Sanofi and Regeneron’s superstar anti-inflammatory biologic Dupixent is on a roll. On the same day the companies unveiled positive data from a study in chronic spontaneous urticaria (CSU) and a new analysis of results in chronic obstructive pulmonary disease (COPD), results from a pivotal study in rare skin condition bullous pemphigoid (BP) stand to support another upcoming regulatory filing.
In the 106-patient ADEPT study, BP patients treated with 300 mg of Dupixent every two weeks achieved sustained disease remission at a rate five times higher (20%) than the 4% rate recorded for the placebo group, according to a Sanofi press release on Wednesday.
The measure was defined by complete clinical remission after patients tapered off of standard-of-care oral corticosteroids (OCS) by week 16, with no relapses or rescue therapy use over the 36-week trial period.
Dupixent also bested placebo on secondary endpoints such as a reduction in disease severity and clinically meaningful itch, among other measures, Sanofi said.
The chronic and relapsing disease is hallmarked by skin reddening, painful chronic lesions and intense itch and blisters that can form over much of the body and leave patients prone to infection. It most commonly affects people between the ages of 60 and 80.
The blisters caused by the disease can be “debilitating,” especially for elderly patients, Sanofi’s chief medical officer and global head of development, Dietmar Berger, M.D., Ph.D., noted in the release.
“There is a significant unmet medical need for new medicines for people suffering with this hard-to-treat disease in which the standard of care is oral and topical corticosteroids and immunosuppressants—treatments that have poor clinical outcomes and safety concerns, respectively, and should be used sparingly in an elderly population,” Berger said. “Combined with the consistent safety profile of the other dermatology indications, these results show the potential of Dupixent to transform the treatment paradigm for bullous pemphigoid.”
In the older population that the drug was studied in, overall rates of adverse events were the same at 96% for those on Dupixent and on placebo. However, several adverse events were more common in the Dupixent group, including peripheral edema, blurred vision, asthma and others. No adverse events led to deaths in the Dupixent group while two did in the placebo group, according to the release.
Besides the positive ADEPT trial, a separate phase 3 study looked at the use of Dupixent in adults with related disease uncontrolled and severe chronic pruritus of unknown origin (CPUO). That trial did not meet its primary endpoint “despite favorable numerical improvements," Sanofi said.

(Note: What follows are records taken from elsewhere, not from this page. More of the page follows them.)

Lemma allocates_bind {A B} (m : M Sys event A) (k : A -> M Sys event B) s :
  allocates s (m s) -> (forall a, allocates (st (m s)) (k a (st (m s)))) ->
  allocates s (bind m k s).
Proof.
  intros [Hle1 Hid1] Hk. unfold allocates.
  destruct (bind_cases m k s) as [(a & _ & _ & -> & ->)|(e & _ & _ & -> & ->)].
  - destruct (Hk a) as [Hle2 Hid2]. split; [lia|].
    rewrite call_namespaces_app, map_app, Hid1, Hid2.
    replace (allocs (world (st (k a (st (m s))))) - allocs (world s))
      with ((allocs (world (st (m s))) - allocs (world s))
            + (allocs (world (st (k a (st (m s))))) - allocs (world (st (m s)))))
      by lia.
    rewrite List.seq_app. do 2 f_equal. lia.
  - split; assumption.
Qed.

Lemma allocates_try {A} (body : M Sys event A) handler s :
  allocates s (body s) ->
  (forall e, allocates (st (body s)) (handler e (st (body s)))) ->
  allocates s (try_except_Exception body handler s).
Proof.
  intros Hb Hh. pose proof (try_cases body handler s) as Hc. cbv zeta in Hc.
  destruct (res (body s)) as [a|e]; [rewrite Hc; assumption|].
  destruct (is_Exception e); [|rewrite Hc; assumption].
  destruct Hc as (_ & Hst & Hev). destruct Hb as [Hle1 Hid1].
  destruct (Hh e) as [Hle2 Hid2]. unfold allocates. rewrite Hst, Hev. split; [lia|].
  rewrite call_namespaces_app, map_app, Hid1, Hid2.
  replace (allocs (world (st (handler e (st (body s))))) - allocs (world s))
    with ((allocs (world (st (body s))) - allocs (world s))
          + (allocs (world (st (handler e (st (body s))))) - allocs (world (st (body s)))))
    by lia.
  rewrite List.seq_app. do 2 f_equal. lia.
Qed.

Lemma print_allocates line s : allocates s (print line s).
Proof. rewrite print_eq. apply allocates_same; reflexivity. Qed.

Lemma execute_step_allocates code s : allocates s (execute_step code s).
Proof.
  rewrite execute_step_eq. split; cbn; [lia|].
  rewrite call_namespaces_exec.
  replace (S (allocs (world s)) - allocs (world s)) with 1 by lia. reflexivity.
Qed.
(** * Snooty: a domain-specific language for scraping HTML

    A shallow embedding of the prototype in [snooty.ipynb]: the pyPEG2
    grammar of cell 2, the interpreter [run] of cell 3 and the data of
    cells 4 to 6, together with the parts of the libraries the prototype
    calls ([pypeg2.parse], [lxml.etree], [locale.setlocale]).

    Scope of the model.  Script and document texts are strings of ASCII
    characters.  Python exceptions are values of [exn]; a computation that
    may raise returns a [result].  The state of the process that a call
    of [run] can change (the locale, the standard output) is passed
    through [run] as a [World].  The XML reader of the host and the set
    of locales installed on it are parameters of the interpreter. *)

From Stdlib Require Import Ascii String.
From stdpp Require Import base option list strings gmap.

Local Open Scope string_scope.
Set Warnings "-register-all".

(** ** Exceptions and results *)

Inductive exn : Type :=
  | SyntaxError                 (* pypeg2: the text does not match the grammar *)
  | Exhausted                   (* a repetition that consumes no input: never ends *)
  | XMLSyntaxError              (* lxml.etree.fromstring *)
  | XPathEvalError              (* lxml: the expression is not an XPath *)
  | LocaleError                 (* locale.Error: unsupported locale setting *)
  | KeyError (key : string)     (* d[key] on a dict without that key *)
  | TypeError                   (* l[key] = v on a list, with a str key *)
  | IndexError.                 (* l[-1] on an empty list *)

Inductive result (A : Type) : Type :=
  | Ok (a : A)
  | Raise (e : exn).
Arguments Ok {A} a.
Arguments Raise {A} e.

#[global] Instance exn_eq_dec : EqDecision exn.
Proof. solve_decision. Defined.

#[global] Instance result_ret : MRet result := @Ok.
#[global] Instance result_bind : MBind result := fun A B f m =>
  match m with
  | Ok a => f a
  | Raise e => Raise e
  end.

(** ** Text: the regular expressions of pypeg2 *)

Module Text.

Definition code (c : ascii) : nat := nat_of_ascii c.

(** [\s] on ASCII text: the characters for which [str.isspace] holds. *)
Definition is_space (c : ascii) : bool :=
  let n := code c in
  (Nat.leb 9 n && Nat.leb n 13) || (Nat.leb 28 n && Nat.leb n 32).

Definition is_digit (c : ascii) : bool :=
  let n := code c in Nat.leb 48 n && Nat.leb n 57.

Definition is_alpha (c : ascii) : bool :=
  let n := code c in
  (Nat.leb 65 n && Nat.leb n 90) || (Nat.leb 97 n && Nat.leb n 122).

(** [\w] on ASCII text. *)
Definition is_word_char (c : ascii) : bool :=
  is_alpha c || is_digit c || Nat.eqb (code c) 95.

(** [.] without DOTALL: anything but a line feed. *)
Definition is_dot (c : ascii) : bool := negb (Nat.eqb (code c) 10).

(** The longest prefix whose characters satisfy [f], and the rest. *)
Fixpoint span (f : ascii -> bool) (s : string) : string * string :=
  match s with
  | EmptyString => (EmptyString, EmptyString)
  | String c s' =>
      if f c then let '(m, r) := span f s' in (String c m, r)
      else (EmptyString, s)
  end.

Fixpoint forallb (f : ascii -> bool) (s : string) : bool :=
  match s with
  | EmptyString => true
  | String c s' => f c && forallb f s'
  end.

Fixpoint filter (f : ascii -> bool) (s : string) : string :=
  match s with
  | EmptyString => EmptyString
  | String c s' => if f c then String c (filter f s') else filter f s'
  end.

(** [text.startswith(p)], returning [text[len(p):]]. *)
Fixpoint strip_prefix (p text : string) : option string :=
  match p, text with
  | EmptyString, _ => Some text
  | String a p', String b t' =>
      if Ascii.eqb a b then strip_prefix p' t' else None
  | String _ _, EmptyString => None
  end.

(** [str.join] *)
Fixpoint join (sep : string) (l : list string) : string :=
  match l with
  | [] => EmptyString
  | [x] => x
  | x :: l' => x ++ sep ++ join sep l'
  end.

Definition empty (s : string) : bool :=
  match s with EmptyString => true | _ => false end.

(** The characters of a text that are not whitespace. *)
Definition ink (s : string) : string := filter (fun c => negb (is_space c)) s.

End Text.

(** ** pypeg2: the grammar elements the script grammar uses

    A grammar element is applied to the text that is left and returns the
    text it leaves together with what it built; an element that does not
    match returns the text it was given and a [SyntaxError]
    ([Parser._parse]).  After every terminal the parser skips whitespace,
    the regular expression [(?m)\s+], which includes line breaks. *)

Module Peg.

Definition parser (A : Type) : Type := string -> string * result A.

(** [Parser._skip] with [whitespace = (?m)\s+] and no comment element. *)
Definition skip (text : string) : string := snd (Text.span Text.is_space text).

(** A [str] instance: the text starts with it. *)
Definition lit (s : string) : parser unit := fun text =>
  match Text.strip_prefix s text with
  | Some t => (skip t, Ok tt)
  | None => (text, Raise SyntaxError)
  end.

(** [word = re.compile(r"\w+")]; also the grammar of the classes [str]
    and [Symbol]. *)
Definition word : parser string := fun text =>
  match Text.span Text.is_word_char text with
  | (EmptyString, _) => (text, Raise SyntaxError)
  | (w, t) => (skip t, Ok w)
  end.

(** [restline = re.compile(r".*")] *)
Definition restline : parser string := fun text =>
  let '(l, t) := Text.span Text.is_dot text in (skip t, Ok l).

(** A callable ([endl], [blank]) only matters when composing text. *)
Definition endl : parser unit := fun text => (text, Ok tt).
Definition blank : parser unit := fun text => (text, Ok tt).

Definition pure {A} (a : A) : parser A := fun text => (text, Ok a).

(** A tuple: its elements in sequence; if one fails the tuple fails and
    gives back the text it started from. *)
Definition seq {A B} (p : parser A) (k : A -> parser B) : parser B :=
  fun text =>
    match p text with
    | (t, Ok a) =>
        match k a t with
        | (t', Ok b) => (t', Ok b)
        | (_, Raise e) => (text, Raise e)
        end
    | (_, Raise e) => (text, Raise e)
    end.

#[global] Instance parser_ret : MRet parser := @pure.
#[global] Instance parser_bind : MBind parser := fun A B k p => seq p k.

(** [attr(name, thing)]: what [thing] parses becomes the attribute; the
    constructor that ends each grammar below sets it. *)
Definition attr {A} (p : parser A) : parser A := p.

(** A list: ordered choice, the first alternative that matches. *)
Fixpoint choice {A} (ps : list (parser A)) : parser A := fun text =>
  match ps with
  | [] => (text, Raise SyntaxError)
  | p :: ps' =>
      match p text with
      | (t, Ok a) => (t, Ok a)
      | (_, Raise _) => choice ps' text
      end
  end.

Dupixent previously was granted orphan drug designation from the FDA in BP and the companies plan to use the positive study to support bids for approval with regulatory agencies across the world, starting with the FDA. If approved, Dupixent would become the first targeted treatment for BP in the U.S. and Europe, according to Sanofi.

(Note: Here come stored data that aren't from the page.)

(** * CloudStorm: the gateway connector ([src/connector/DiscordConnector.ts])

    A shallow embedding of the [DiscordConnector] class: its fields, the
    module-level [reconnecting] flag, and every method, written as state
    transformers that also record the calls made on the collaborators
    (the [BetterWs] transport, the client emitter, the connector's own
    emitter and the interval timers of the runtime). *)

From Stdlib Require Import ZArith String List Bool Lia.
From stdpp Require Import base list strings.
Import ListNotations.

Local Open Scope string_scope.
Local Open Scope list_scope.
Local Open Scope Z_scope.

(** ** JavaScript truthiness of the values the connector tests *)

Module JS.

(** [if (n)] on a number: zero is falsy. *)
Definition truthyNum (n : Z) : bool := negb (n =? 0).

(** [if (s)] on a string: the empty string is falsy. *)
Definition truthyStr (s : string) : bool :=
  match s with EmptyString => false | String _ _ => true end.

(** A possibly missing ([undefined] / [null]) value is falsy when missing. *)
Definition truthyOpt {A : Type} (f : A -> bool) (o : option A) : bool :=
  match o with Some a => f a | None => false end.

(** [a || b]. *)
Definition orElse {A : Type} (f : A -> bool) (o : option A) (dflt : A) : A :=
  match o with
  | Some a => if f a then a else dflt
  | None => dflt
  end.

End JS.

(** ** Opcodes *)

(** Modelled from the spec: [GATEWAY_OP_CODES] of [../Constants], which is
    not part of the sources at hand; the numbers are those of the wire
    envelope contract. *)
Module OP.
Definition DISPATCH : Z := 0.
Definition HEARTBEAT : Z := 1.
Definition IDENTIFY : Z := 2.
Definition PRESENCE_UPDATE : Z := 3.
Definition VOICE_STATE_UPDATE : Z := 4.
Definition RESUME : Z := 6.
Definition RECONNECT : Z := 7.
Definition REQUEST_GUILD_MEMBERS : Z := 8.
Definition INVALID_SESSION : Z := 9.
Definition HELLO : Z := 10.
Definition HEARTBEAT_ACK : Z := 11.
End OP.

(** ** Data model *)

Inductive Status := connecting | identifying | resuming | ready | disconnected.

(** The payload [d] of an inbound message is opaque ([any]); the connector
    only tests its truthiness and reads three of its properties.  [DataView]
    is a non-nullish payload seen through exactly these accesses, with
    [heartbeat_interval] a number as the field it is stored in declares. *)
Record DataView := {
  d_truthy : bool;
  heartbeat_interval : Z;
  d_trace : option string;
  session_id : option string
}.

(** [IGatewayMessage]; [d = None] is a [null] or [undefined] payload, on
    which a property read throws. *)
Record Message := {
  op : Z;
  d : option DataView;
  s : option Z;
  t : option string
}.

(** A presence activity object; a missing property is [None]. *)
Record Activity := {
  name : option string;
  type : option Z;
  url : option string
}.

(** Presence data as passed in: [activities] is [None] when the property is
    missing or not an array, otherwise the array of object references. *)
Record Presence := {
  p_status : option string;
  activities : option (list nat);
  afk : option bool;
  since : option Z
}.

(** Presence as serialised on the wire: the referenced activity objects at
    the moment of the send ([None] for an entry that is not an object). *)
Record PresenceOut := {
  o_status : option string;
  o_activities : list (option Activity);
  o_afk : option bool;
  o_since : option Z
}.

Record VoiceState := {
  channel_id : option string;
  self_mute : option bool;
  self_deaf : option bool
}.

Record MembersRequest := {
  query : option string;
  limit : option Z
}.

Record Options := {
  opt_reconnect : bool;
  token : string;
  largeGuildThreshold : option Z;
  totalShards : option Z;
  intents : option Z;
  initialPresence : option Presence
}.

(** Messages handed to [betterWs.sendMessage]. *)
Inductive Outgoing :=
| OutHeartbeat (seq : Z)
| OutResume (seq : Z) (tok : string) (session : option string)
| OutIdentify (tok : string) (large_threshold : option Z) (shard : Z * Z)
              (intent_bits : Z) (presence : option PresenceOut)
| OutPresenceUpdate (p : PresenceOut)
| OutVoiceStateUpdate (v : VoiceState)
| OutRequestGuildMembers (r : MembersRequest).

(** Texts of the [debug] notifications, by the place that emits them. *)
Inductive DebugText :=
| DbgConnecting (shard : Z)
| DbgInvalidSequence (shard : Z) (current : Z) (received : Z)
| DbgAskedToReconnect (shard : Z)
| DbgHello (shard : Z)
| DbgNoAck (shard : Z) (ms : Z)
| DbgIdentifyNotOpen
| DbgResumeNotOpen
| DbgHeartbeatNotOpen
| DbgIdentifying (shard : Z)
| DbgResuming (shard : Z).

(** What the connector does to the world outside itself, in program order. *)
Inductive Effect :=
| ClientDebug (txt : DebugText)
| ClientError (txt : string)
| ClientRawReceive (m : Message)
| EmitQueueIdentify (shard : Z)
| EmitEvent (m : Message)
| EmitReady (resumed : bool)
| EmitDisconnect (code : Z) (reason : string) (graceful : bool)
| EmitStateChange (st : Status)
| WsConnect
| WsClose (code : Z) (reason : string)
| WsSend (m : Outgoing)
| SetInterval (handle : nat) (ms : Z)
| ClearInterval (handle : nat).

(** The fields of a [DiscordConnector] instance, then the state it shares
    with its surroundings: the module-level [reconnecting] flag, the
    interval timers of the runtime that are still scheduled, the
    [_reconnect] calls suspended at their [await], and the activity
    objects that presence data refers to. *)
Record Connector := {
  id : Z;
  options : Options;
  heartbeatTimeout : option nat;
  heartbeatInterval : Z;
  _trace : option string;
  seq : Z;
  status : Status;
  sessionId : option string;
  lastACKAt : Z;
  lastHeartbeatSend : Z;
  latency : Z;
  _closing : bool;
  reconnecting : bool;
  timers : list nat;
  nextTimer : nat;
  suspended : list bool;
  heap : list Activity
}.

(** What a handler reads from its surroundings while it runs: the clock
    ([Date.now()]) and [betterWs.status]. *)
Record Env := { now : Z; wsStatus : Z }.

(** ** Field assignment *)

(** [set_f v c] is [c] after the assignment [f = v]. *)

Definition set_options (v : Options) (c : Connector) : Connector :=
  {| id := id c; options := v; heartbeatTimeout := heartbeatTimeout c;
     heartbeatInterval := heartbeatInterval c; _trace := _trace c;
     seq := seq c; status := status c; sessionId := sessionId c;
     lastACKAt := lastACKAt c; lastHeartbeatSend := lastHeartbeatSend c;
     latency := latency c; _closing := _closing c;
     reconnecting := reconnecting c; timers := timers c;
     nextTimer := nextTimer c; suspended := suspended c; heap := heap c |}.

Definition set_heartbeatTimeout (v : option nat) (c : Connector) : Connector :=
  {| id := id c; options := options c; heartbeatTimeout := v;
     heartbeatInterval := heartbeatInterval c; _trace := _trace c;
     seq := seq c; status := status c; sessionId := sessionId c;
     lastACKAt := lastACKAt c; lastHeartbeatSend := lastHeartbeatSend c;
     latency := latency c; _closing := _closing c;
     reconnecting := reconnecting c; timers := timers c;
     nextTimer := nextTimer c; suspended := suspended c; heap := heap c |}.

Definition set_heartbeatInterval (v : Z) (c : Connector) : Connector :=
  {| id := id c; options := options c;
     heartbeatTimeout := heartbeatTimeout c; heartbeatInterval := v;
     _trace := _trace c; seq := seq c; status := status c;
     sessionId := sessionId c; lastACKAt := lastACKAt c;
     lastHeartbeatSend := lastHeartbeatSend c; latency := latency c;
     _closing := _closing c; reconnecting := reconnecting c;
     timers := timers c; nextTimer := nextTimer c; suspended := suspended c;
     heap := heap c |}.

Definition set__trace (v : option string) (c : Connector) : Connector :=
  {| id := id c; options := options c;
     heartbeatTimeout := heartbeatTimeout c;
     heartbeatInterval := heartbeatInterval c; _trace := v; seq := seq c;
     status := status c; sessionId := sessionId c; lastACKAt := lastACKAt c;
     lastHeartbeatSend := lastHeartbeatSend c; latency := latency c;
     _closing := _closing c; reconnecting := reconnecting c;
     timers := timers c; nextTimer := nextTimer c; suspended := suspended c;
     heap := heap c |}.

The BP results came the same day that Sanofi touted positive results in CSU following a prior FDA rejection in that use. Like with BP, the partners plan to file for a label expansion into CSU.
Also Wednesday, Sanofi said that a pooled analysis of two phase 3 studies "reinforce" the drug's "clinically meaningful benefit" in COPD. The FDA is set to decide on Dupixent's potential approval in COPD by September 27 after a prior delay.